The wapentake and the justice of the quorum approached Gwynplaine, and took him by the arms. He felt himself placed in the chair the sheriff had just vacated. He let it be done, without

explaining to himself how it could be.

When Gwynplaine was seated, the justice of the quorum and the wapentake retired a few steps, and stood upright and motionless behind the seat.

Then the sheriff placed his bunch of roses on the stone table, put on some spectacles which the secretary gave him, drew from the

bundles of papers which covered the table, a sheet of parchment, yellow, green, torn and jagged in places, which seemed to have been folded in very small folds, and of which one side was covered with writing; standing up under the light of the lamp, he held the sheet to his eyes, and in his most solemn tone read as follows:

"In the name of the Father, the Son, and the Holy Ghost.

"This present day, the twenty-ninth of January, one thousand six hundred and ninetieth year of Our Lord.

"Has been wickedly deserted on the desert coast of Portland, with the intention of allowing him to perish of famine, of cold, and of solitude, a child aged ten years.

"This child was sold at the age of two years, by order of his most gracious majesty, King James the Second.

"This child is Fermain Lord Clancharlie, the only legitimate son of Linnæus Lord Clancharlie, Baron Clancharlie and Hunkerville, Marquis of Corleone in Sicily, Peer of England, defunct, and of Ann Bradshaw, his wife, both deceased. This child is the inheritor of the estates and titles of his father. For this reason he was sold, mutilated, disfigured, and put out of the way by the will of his most gracious majesty.

"This child was brought up, and trained to be a mountebank at markets and fairs.

"He was sold at the age of two years, after the death of the peer, his father, and ten pounds sterling were given to the king as his purchase-money, as well as for divers concessions, tolerations, and immunities.

"Lord Fermain Clancharlie, at the age of two years was bought by me, the undersigned, who write these lines, and mutilated and disfigured by a German from Flanders, called Hardquanonne, who alone is acquainted with the secrets and mode of treatment of Doctor Conquest.

"The child was destined by us to be a laughing mask (masıa ridens).
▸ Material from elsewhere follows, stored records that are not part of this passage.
Lemma programmable_cons m a c l :
  programmable m a (c :: l) <-> c .& m a = c /\ programmable m (a + 1) l.
Proof.
  split.
  - intros H. split; [rewrite <- (Z.add_0_r a) at 1; apply (H 0%nat); reflexivity|].
    intros i d Hi. replace (a + 1 + Z.of_nat i) with (a + Z.of_nat (S i)) by lia. apply (H (S i)). exact Hi.
  - intros [H1 H2] [|i] d Hi; cbn in Hi.
    + injection Hi as ->. rewrite Z.add_0_r. exact H1.
    + replace (a + Z.of_nat (S i)) with (a + 1 + Z.of_nat i) by lia. apply H2. exact Hi.
Qed.

Lemma programmable_ext m m' a l :
  (forall x, a <= x < a + zlen l -> m' x = m x) -> programmable m a l -> programmable m' a l.
Proof.
  intros He H i c Hi. rewrite He; [apply H; exact Hi|].
  apply lookup_lt_Some in Hi. unfold zlen. lia.
Qed.

(** What a successful programming of [l] at [a] leaves. *)
Definition programmed (a : Z) (l : list Z) (st st' : St) : Prop :=
  ready st' /\ bytes_at (array st') a l /\ same_outside a (a + zlen l) (array st) (array st').

Lemma write_bytes_spec info fuel l : forall a flag st,
  start info !!! O = base -> (polls < fuel)%nat -> ready st -> base <= a -> a + zlen l <= base + bsize ->
  Forall is_u8 l -> programmable (array st) a l ->
  exists st', write_bytes fuel base a l flag st = Some (0, st') /\ programmed a l st st'.
Proof.
  induction l as [|c l IH]; intros a flag st Hs Hf Hr H1 H2 Hu Hp; cbn [write_bytes].
  - exists st. split; [reflexivity|]. split_and!; [exact Hr|exact I|apply same_outside_refl].
  - zlen_simpl. pose proof (zlen_nonneg l). apply programmable_cons in Hp as [Hc Hp].
    inversion Hu as [|? ? Hcu Hu']; subst.
    destruct (program st a c Hr ltac:(lia) Hcu Hc) as (k & Hk & Hb). cbv zeta in Hb.
    set (st1 := fwrite a c _) in *. set (D := clock st1 + CONFIG_SYS_FLASH_WRITE_TOUT) in *.
    assert (exists st2, (if flag then enable_interrupts st1 else st1) = st2 /\
      busy a c k (array st) D st2 /\ clock st1 <= clock st2) as (st2 & -> & Hb2 & Hc2).
    { destruct flag; eexists; (split; [reflexivity|]); [apply busy_irq; exact Hb|split; [exact Hb|lia]]. }
    unfold get_timer. pose proof (busy_time st2 a c k _ D Hb2) as Ht. destruct (timestamp st2) as [t st3].
    destruct Ht as (-> & Hc3 & Hb3). rewrite Z.sub_0_r, u32_u32.
    destruct (write_poll_spec fuel k a c (array st) D (clock st2) st3 Hb3) as (st4 & -> & Hy & Ha);
      [subst D; lia|lia|lia|].
    destruct (IH (a + 1) flag st4) as (st' & E & Hr' & Hb' & Ho'); auto; try lia.
    + eapply programmable_ext; [|exact Hp]. intros x Hx. rewrite Ha. apply upd_ne. lia.
    + exists st'. split; [exact E|]. split; [exact Hr'|]. split.
      * split; [|exact Hb']. rewrite Ho' by lia. rewrite Ha. apply upd_eq.
      * intros x Hx. zlen_simpl. rewrite Ho', Ha by lia. apply upd_ne. lia.
Qed.

Lemma word_bytes_pack c0 c1 c2 c3 :
  is_u8 c0 -> is_u8 c1 -> is_u8 c2 -> is_u8 c3 ->
  word_bytes (u32 ((u32 ((u32 ((u32 ((0 .<< 8) .| c0) .<< 8) .| c1) .<< 8) .| c2) .<< 8) .| c3)) = [c0; c1; c2; c3] /\
  u8 (u32 ((u32 ((u32 ((u32 ((0 .<< 8) .| c0) .<< 8) .| c1) .<< 8) .| c2) .<< 8) .| c3)) = c3.
Proof.
  unfold in_word. change (2 ^ 8) with 256. intros H0 H1 H2 H3.
  rewrite !lor_add_disjoint by (change (2 ^ 8) with 256; lia). change (2 ^ 8) with 256.
  rewrite (u32_small (0 * 256 + c0)), (u32_small ((0 * 256 + c0) * 256 + c1)),
    (u32_small (((0 * 256 + c0) * 256 + c1) * 256 + c2)), u32_small by lia.
  unfold word_bytes, u8, wrap. rewrite !Z.shiftr_div_pow2 by lia.
  change (2 ^ 24) with 16777216. change (2 ^ 16) with 65536. change (2 ^ 8) with 256.
  split; [|Z.div_mod_to_equations; lia].
  repeat (apply (f_equal2 cons); [Z.div_mod_to_equations; lia|]). reflexivity.
Qed.

(** Programming one word. *)
Lemma write_word_spec info fuel a c0 c1 c2 c3 st data :
  start info !!! O = base -> (polls < fuel)%nat -> ready st -> base <= a -> a + 4 <= base + bsize ->
  word_bytes data = [c0; c1; c2; c3] -> u8 data = c3 -> Forall is_u8 [c0; c1; c2; c3] ->
  programmable (array st) a [c0; c1; c2; c3] -> c3 .& array st a = c3 ->
  exists st', write_word fuel info a data st = Some (0, st') /\ programmed a [c0; c1; c2; c3] st st'.
Proof.
  intros Hs Hf Hr H1 H2 Hw Hd Hu Hp H3. unfold write_word.
  pose proof (ready_read st a Hr ltac:(lia)) as R. destruct (fread a st) as [v st1]. destruct R as (-> & Hr1 & Ha1).
  rewrite Hd, Z.land_comm, H3, Z.eqb_refl. cbn [negb].
  pose proof (ready_irq st1 Hr1) as R. destruct (disable_interrupts st1) as [flag st2]. destruct R as [Hr2 Ha2].
  rewrite Hw, Hs.
  destruct (write_bytes_spec info fuel [c0; c1; c2; c3] a flag st2) as (st' & E & Hr' & Hb' & Ho'); auto.
  - eapply programmable_ext; [|exact Hp]. intros x Hx. rewrite Ha2. apply Ha1.
  - exists st'. split; [exact E|]. split_and!; [exact Hr'|apply Hb'..|].
    intros x Hx. rewrite Ho' by exact Hx. rewrite Ha2. apply Ha1.
Qed.

Definition push (data c : Z) : Z := u32 ((data .<< 8) .| c).

Lemma pack_src_spec src : forall n data,
  (length src <= n)%nat -> pack_src n src data = (fold_left push src data, [], (n - length src)%nat).
Proof.
  induction src as [|c src IH]; intros [|n] data Hn; cbn [length] in *; try lia; cbn [pack_src fold_left].
  - reflexivity.
  - reflexivity.
  - rewrite IH by lia. reflexivity.
Qed.

Lemma pack_flash_spec n : forall cp data st,
  ready st -> base <= cp -> cp + Z.of_nat n <= base + bsize ->
  exists st', pack_flash n cp data st = (fold_left push (read_bytes (array st) cp n) data, st') /\
    ready st' /\ forall r, array st' r = array st r.
Proof.
  induction n as [|n IH]; intros cp data st Hr H1 H2; cbn [pack_flash read_bytes fold_left].
  - exists st. auto.
  - pose proof (ready_read st cp Hr ltac:(lia)) as R. destruct (fread cp st) as [v st1]. destruct R as (-> & Hr1 & Ha1).
    destruct (IH (cp + 1) (push data (array st cp)) st1) as (st' & E & Hr' & Ha'); auto; try lia.
    exists st'. split; [|split; [exact Hr'|intros; rewrite Ha', Ha1; reflexivity]].
    change (u32 ((data .<< 8) .| array st cp)) with (push data (array st cp)). rewrite E.
    rewrite (read_bytes_ext (array st) (array st1)) with (a := cp + 1); [reflexivity|auto].
Qed.

Definition erased (m : mem) (a n : Z) : Prop := forall x, a <= x < a + n -> m x = 0xff.

Lemma land_ff c : is_u8 c -> c .& 0xff = c.
Proof. intros H. rewrite land_255. apply u8_small. exact H. Qed.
"With this intention Hardquanonne performed on him the operation, Bucca fissa usque ad aures, which stamps a perpetual laugh on the face.

"This child, by means known only to Hardquanonne, was put to sleep and made insensible during its performance, knowing nothing of the operation which he underwent.

"He is ignorant that he is Lord Clancharlie.

"He answers to the name of Gwynplaine.